--- Material shown Enclosed Below ---
(** X8: what the status endpoint reports agrees with what the detector
    raises for the same status: the network is [unhealthy] exactly when
    server_offline is raised; when high_latency is raised the latency is
    rated [poor]; when full_capacity is raised the load is [high]; and a
    version rated [compatible] raises no version_mismatch. *)
Theorem diagnostics_agree_with_detector :
  let d := getServerDiagnostics server (Some st) in
  let raised := map issue_type (detectIssues server st) in
  (In "server_offline" raised <-> network d = "unhealthy")
  /\ (In "high_latency" raised -> latencyStatus d = "poor")
  /\ (In "full_capacity" raised -> serverLoad d = "high")
  /\ (versionCompatibility d = "compatible" -> ~ In "version_mismatch" raised).
Proof.
  cbv zeta. rewrite detectIssues_types. simpl.
  split; [|split; [|split]].
  - destruct (online st); rewrite !in_app_iff; simpl; split.
    + intros [[]|[H|[H|H]]];
        [destruct (1000 <? responseTime st) | destruct (is_full st)
         | destruct (is_old_version st)];
        simpl in H; intuition discriminate.
    + discriminate.
    + reflexivity.
    + intros _. left. left. reflexivity.
  - rewrite !in_app_iff. intros [H|[H|[H|H]]].
    + destruct (online st); simpl in H; intuition discriminate.
    + destruct (Z.ltb_spec 1000 (responseTime st)); simpl in H; [|contradiction].
      destruct (Z.ltb_spec (responseTime st) 100); [lia|].
      destruct (Z.ltb_spec (responseTime st) 300); [lia|].
      destruct (Z.ltb_spec (responseTime st) 500); [lia|]. reflexivity.
    + destruct (is_full st); simpl in H; intuition discriminate.
    + destruct (is_old_version st); simpl in H; intuition discriminate.
  - rewrite !in_app_iff. intros [H|[H|[H|H]]].
    + destruct (online st); simpl in H; intuition discriminate.
    + destruct (1000 <? responseTime st); simpl in H; intuition discriminate.
    + destruct (is_full st) as [p|] eqn:Hf; simpl in H; [|contradiction].
      apply is_full_Some in Hf as (Hp & He & Hm). rewrite Hp.
      destruct (Z.ltb_spec (4 * players_max p) (5 * players_online p));
        [reflexivity | lia].
    + destruct (is_old_version st); simpl in H; intuition discriminate.
  - intros Hc. rewrite !in_app_iff. intros [H|[H|[H|H]]].
    + destruct (online st); simpl in H; intuition discriminate.
    + destruct (1000 <? responseTime st); simpl in H; intuition discriminate.
    + destruct (is_full st); simpl in H; intuition discriminate.
    + destruct (is_old_version st) as [v|] eqn:Hv; simpl in H; [|contradiction].
      apply is_old_version_Some in Hv as (Hver & p & Hp & _ & Hlt).
      rewrite Hver, Hp in Hc. unfold minProtocol in Hlt.
      destruct (Z.eqb_spec p 671); [lia | discriminate].
Qed.

End DiagnosticsFacts.

(** ** The WhatsApp address of a phone number *)

Section PhoneFormat.





End PhoneFormat.

(** ** Start-up: [loadServers] *)

Section StartUp.

Variable provider : Channel -> jsval -> Template -> option string.

Lemma checkServer_servers server probe now w :
  servers (checkServer provider server probe now w).2
  = upsertServer (checkServer provider server probe now w).1 (servers w)
  /\ server_id (checkServer provider server probe now w).1 = server_id server
  /\ totalChecks (stats (checkServer provider server probe now w).1)
     = totalChecks (stats server) + 1.
Proof.
  unfold checkServer, checkFailed.
  destruct probe as [[d|] elapsed|message elapsed]; simpl;
    rewrite checkForIssues_servers;
    (split; [reflexivity | try destruct (data_online d); split; reflexivity]).
Qed.

Lemma findServerById_upsert_ne s l id :
  server_id s <> id ->
  List.find (fun x => Nat.eqb (server_id x) id) (upsertServer s l)
  = List.find (fun x => Nat.eqb (server_id x) id) l.
Proof.
  intros Hne. induction l as [|x l IH]; simpl.
  - destruct (Nat.eqb_spec (server_id s) id); [congruence | reflexivity].
  - destruct (Nat.eqb_spec (server_id x) (server_id s)) as [E|E]; simpl.
    + destruct (Nat.eqb_spec (server_id s) id); [congruence|].
      destruct (Nat.eqb_spec (server_id x) id); [congruence | reflexivity].
    + destruct (Nat.eqb (server_id x) id); [reflexivity | exact IH].
Qed.

Lemma findServerById_In l s :
  NoDup (map server_id l) -> In s l ->
  List.find (fun x => Nat.eqb (server_id x) (server_id s)) l = Some s.
Proof.
  induction l as [|x l IH]; simpl; intros Hnd Hin; [contradiction|].
  apply NoDup_cons in Hnd as [Hx Hnd].
  destruct (Nat.eqb_spec (server_id x) (server_id s)) as [E|E].
  - destruct Hin as [->|Hin]; [reflexivity|].
    exfalso. apply Hx. rewrite E. apply list_elem_of_In, in_map. exact Hin.
  - destruct Hin as [->|Hin]; [contradiction|]. apply IH; assumption.
Qed.

(** What [startMonitoring] does to the registry and to the rows. *)
Lemma startMonitoring_effect server probe now w :
  let w' := (startMonitoring provider server probe now w).2 in
  monitoring w'
  = <[toString (server_id server) := nextTimer w]> (monitoring w)
  /\ (forall id, id <> server_id server ->
                 findServerById w' id = findServerById w id)
  /\ exists s',
       findServerById w' (server_id server) = Some s'
       /\ totalChecks (stats s') = totalChecks (stats server) + 1.
Proof.
  intros w'. unfold w'. rewrite startMonitoring_armTimer.
  destruct (checkServer_framed provider server probe now (armTimer server w))
    as (_ & _ & Hm & _).
  destruct (checkServer_servers server probe now (armTimer server w))
    as (Hs & Hid & Htc).
  split; [|split].
  - rewrite Hm. unfold armTimer.
    destruct (monitoring w !! toString (server_id server)); reflexivity.
  - intros id Hne. unfold findServerById. rewrite Hs.
    rewrite findServerById_upsert_ne by congruence.
    unfold armTimer.
    destruct (monitoring w !! toString (server_id server)); reflexivity.
  - eexists. split; [|exact Htc]. unfold findServerById.
    rewrite Hs, <- Hid. apply findServerById_upsert.
Qed.

Lemma startMonitoring_agrees server probe now w :
  registryAgrees w ->
  registryAgrees (startMonitoring provider server probe now w).2.
Proof. intros H. apply (engineCall_agrees provider (CallStart server probe now)), H. Qed.

(** Monitoring started for the servers of a list, one after the other. *)
Lemma loadServers_fold probes now l : forall w,
  registryAgrees w ->
  let w' :=
    foldl (fun w server =>
             (startMonitoring provider server (probes (server_id server)) now w).2)
      w l in
  registryAgrees w'
  /\ (forall s, In s l -> is_Some (monitoring w' !! toString (server_id s)))
  /\ (forall k, (forall s, In s l -> toString (server_id s) <> k) ->
                monitoring w' !! k = monitoring w !! k)
  /\ (forall id, ~ In id (map server_id l) ->
                 findServerById w' id = findServerById w id)
  /\ (NoDup (map server_id l) ->
      forall s, In s l ->
        exists s', findServerById w' (server_id s) = Some s'
                   /\ totalChecks (stats s') = totalChecks (stats s) + 1).
Proof.
  induction l as [|x l IH]; intros w Hw; cbn [foldl].
  - cbv zeta. split; [exact Hw|]. split; [intros s []|].
    split; [reflexivity|]. split; [reflexivity | intros _ s []].
  - set (w1 := (startMonitoring provider x (probes (server_id x)) now w).2).
    destruct (startMonitoring_effect x (probes (server_id x)) now w)
      as (Hm1 & Hf1 & s1 & Hs1 & Htc1). fold w1 in Hm1, Hf1, Hs1.
    destruct (IH w1 (startMonitoring_agrees _ _ _ _ Hw))
      as (Ha & Hreg & Hother & Hrows & Hchk).
    cbv zeta. split; [exact Ha|]. split; [|split; [|split]].
    + intros s [<-|Hs]; [|apply Hreg, Hs].
      destruct (in_dec String.string_dec (toString (server_id x))
                  (map (fun s => toString (server_id s)) l))
        as [Hin|Hn].
      * apply in_map_iff in Hin as (s' & E & Hs').
        rewrite <- E. apply Hreg, Hs'.
      * rewrite Hother, Hm1, lookup_insert_eq; [eauto|].
        intros s' Hs' E. apply Hn, in_map_iff. eauto.
    + intros k Hk. rewrite Hother by (intros s Hs; apply Hk; right; exact Hs).
      rewrite Hm1. apply lookup_insert_ne, Hk. left. reflexivity.
    + intros id Hid. rewrite Hrows by (intros H; apply Hid; right; exact H).
      apply Hf1. intros ->. apply Hid. left. reflexivity.
    + intros Hnd s Hs. cbn [map] in Hnd. apply NoDup_cons in Hnd as [Hx Hnd].
      destruct Hs as [<-|Hs]; [|apply (Hchk Hnd), Hs].
      exists s1. split; [|exact Htc1].
      rewrite Hrows; [exact Hs1|]. intros H. apply Hx, list_elem_of_In, H.
Qed.

Lemma NoDup_map_filter {A B} (f : A -> B) (P : A -> bool) (l : list A) :
  NoDup (map f l) -> NoDup (map f (List.filter P l)).
Proof.
  induction l as [|x l IH]; simpl; intros Hnd; [exact Hnd|].
  apply NoDup_cons in Hnd as [Hx Hnd]. destruct (P x); simpl; [|auto].
  apply NoDup_cons. split; [|auto].
  intros Hin. apply Hx. apply list_elem_of_In in Hin.
  apply in_map_iff in Hin as (y & <- & Hy). apply filter_In in Hy as [Hy _].
  apply list_elem_of_In, in_map, Hy.
Qed.

(** X10: after [loadServers] every active server of the collection has a
    poll timer, live and registered under its id, and it is the only
    poll timer of that server; a key that belongs to no active server
    keeps the registry entry it had. *)
Theorem loadServers_arms_active (probes : ObjectId -> ProbeOutcome) (now : Z)
    (w : World) :
  registryAgrees w ->
  let w' := loadServers provider probes now w in
  (forall s, In s (servers w) -> isActive s = true ->
     exists h,
       monitoring w' !! toString (server_id s) = Some h
       /\ timers w' !! h = Some (PollJob (server_id s))
       /\ forall h', timers w' !! h' = Some (PollJob (server_id s)) -> h' = h)
  /\ (forall k,
         (forall s, In s (servers w) -> isActive s = true ->
                    toString (server_id s) <> k) ->
         monitoring w' !! k = monitoring w !! k).
Proof.
  intros Hw. cbv zeta. unfold loadServers.
  destruct (loadServers_fold probes now (List.filter isActive (servers w)) w Hw)
    as ((A & B & _) & Hreg & Hother & _).
  split.
  - intros s Hs Ha.
    destruct (Hreg s) as [h Hh]; [apply filter_In; auto|].
    exists h. split; [exact Hh|].
    destruct (B _ _ Hh) as (sid & E & Hp). apply toString_inj in E. subst sid.
    split; [exact Hp|]. intros h' Hp'. apply A in Hp'. congruence.
  - intros k Hk. apply Hother. intros s Hs. apply filter_In in Hs as [Hs Ha].
    apply Hk; assumption.
Qed.

(** X11: [loadServers] checks every active server once: with the ids of
    the collection distinct, the row of an active server comes out with
    [totalChecks] one higher, and the row of an inactive server is the
    row it was. *)
Theorem loadServers_checks_once (probes : ObjectId -> ProbeOutcome) (now : Z)
    (w : World) (s : Server) :
  registryAgrees w -> NoDup (map server_id (servers w)) -> In s (servers w) ->
  let w' := loadServers provider probes now w in
  (isActive s = true ->
   exists s', findServerById w' (server_id s) = Some s'
              /\ totalChecks (stats s') = totalChecks (stats s) + 1)
  /\ (isActive s = false -> findServerById w' (server_id s) = Some s).
Proof.
  intros Hw Hnd Hs. cbv zeta. unfold loadServers.
  destruct (loadServers_fold probes now (List.filter isActive (servers w)) w Hw)
    as (_ & _ & _ & Hrows & Hchk).
  split.
  - intros Ha. apply (Hchk (NoDup_map_filter _ _ _ Hnd)).
    apply filter_In. auto.
  - intros Ha. rewrite Hrows.
    + apply findServerById_In; assumption.
    + intros Hin. apply in_map_iff in Hin as (s2 & E & Hs2).
      apply filter_In in Hs2 as [Hs2 Ha2].
      assert (Heq : Some s2 = Some s).
      { rewrite <- (findServerById_In _ s2 Hnd Hs2), E.
        apply findServerById_In; assumption. }
      injection Heq as ->. congruence.
Qed.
--- End of Enclosed Material shown ---
**Exercise**
In the data above, find the line with "foldl (fun w server =>" and the line with "-> toString (server_id s) <> k) ->". Retype both, plus every line between them, exactly.

**Output for this exercise**
    foldl (fun w server =>
             (startMonitoring provider server (probes (server_id server)) now w).2)
      w l in
  registryAgrees w'
  /\ (forall s, In s l -> is_Some (monitoring w' !! toString (server_id s)))
  /\ (forall k, (forall s, In s l -> toString (server_id s) <> k) ->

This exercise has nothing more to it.